Although Linda appreciated the potential benefits of strengthening her parent partnerships and teaching the parents techniques that they could use to systematically support their child’s L1 skills, she was also aware that the successful implementation of parents as intervention agents is not necessarily guaranteed. For example, Thordardottir et al. (2015) discussed that some parents appeared to feel uncomfortable taking an active role in the therapy activities and that some SLPs felt challenged by frequently prompting parents’ participation while simultaneously targeting L2 vocabulary goals. Tsybina and Eriks-Brophy (2010) reported smaller gains in children who learned L1 words as targeted by their mothers in comparison to L2 vocabulary as targeted by the SLP. Descriptively, children of single mothers who had a low level of education learned the least L1 words.
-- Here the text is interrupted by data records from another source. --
(* ===== verification/ServerToServer.v ===== *)
(** * Transactions that span servers: messages between servers

    transactionManager.go, serverProtoLib.go, antidoteProtoLib.go and
    connectionPool.go (src/potionDB/components), protoServer.go
    (src/potionDB/main).  A transaction manager that does not hold an object's
    bucket asks a server that does: the handleRemote... functions send requests
    over a pool of connections; the other server decodes them
    ([handleServerToServer]) and runs them as requests of a client
    ([handleServerRequests]).

    Messages are records that hold the objects' own arguments and states; bytes
    are integers in [[0, 256)].  [None] is a panic, which ends the server's
    process, or a wait that never ends.  A nil slice of bytes is [None] where the code compares it with
    nil. *)

From S2P Require Import Prelude ClockSI ClockCodec Effects Keys PartitionClock VersionManager.
From S2P Require Import Materializer CommitReplies TransactionManager.
From Stdlib Require Import ZArith Lia Bool.
From stdpp Require Import base tactics numbers strings gmap sorting list.
#[local] Open Scope Z_scope.
#[local] Open Scope eff_scope.

(** ** Transaction descriptors *)

(** [binary.BigEndian.Uint64]. *)
Definition be_value (bytes : list Z) : Z := foldl (fun v b => Z.lor (Z.shiftl v 8) b) 0 bytes.

Definition createTxnDescriptorBytes (txnId : Z) (ts : vclock) : list Z := be_bytes 8 (uint64 txnId) ++ ToBytes ts.

(** [random]: [rand.Uint64()].  Fewer than 8 bytes are out of range. *)
Definition DecodeTxnDescriptor (random : Z) (bytes : list Z) : option (Z * vclock) :=
  match bytes with
  | [] => Some (random, FromBytes [])
  | _ => if (length bytes <? 8)%nat then None else Some (be_value (take 8 bytes), FromBytes (drop 8 bytes))
  end.

(** ** Messages *)

Inductive WrapperType :=
  | STATIC_READ_OBJS | STATIC_READ | STATIC_UPDATE | START_TXN | READ_OBJS | READ | UPD | COMMIT | ABORT
  | BC_PERMS_REQ | STATIC_SINGLE_READ.

Definition WrapperType_value (t : WrapperType) : Z :=
  match t with
  | STATIC_READ_OBJS => 1 | STATIC_READ => 2 | STATIC_UPDATE => 3 | START_TXN => 4 | READ_OBJS => 5 | READ => 6
  | UPD => 7 | COMMIT => 8 | ABORT => 9 | BC_PERMS_REQ => 10 | STATIC_SINGLE_READ => 11
  end.

(** The codes of the outer messages. *)
Definition S2S : Z := 81.
Definition S2SReply : Z := 181.

Section messages.
Context {Upd RArgs State : Type}.
Abbreviation updates := (list (UpdateObjectParams Upd)).
Abbreviation reads := (list (ReadObjectParams RArgs)).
Working with families facing multiple challenges related to poverty, language, and migration is a clinical reality for Linda; she decided to use a case-by-case basis system when choosing a parental participation strategy. Children of parents who feel uncomfortable directly participating in intervention sessions may benefit from parent coaching in communication and dialogic book-reading strategies to be used independently at home. For children of parents who struggle with independently implementing these strategies,
working together with the SLP within the therapy session to create a bilingual intervention environment may be the better choice.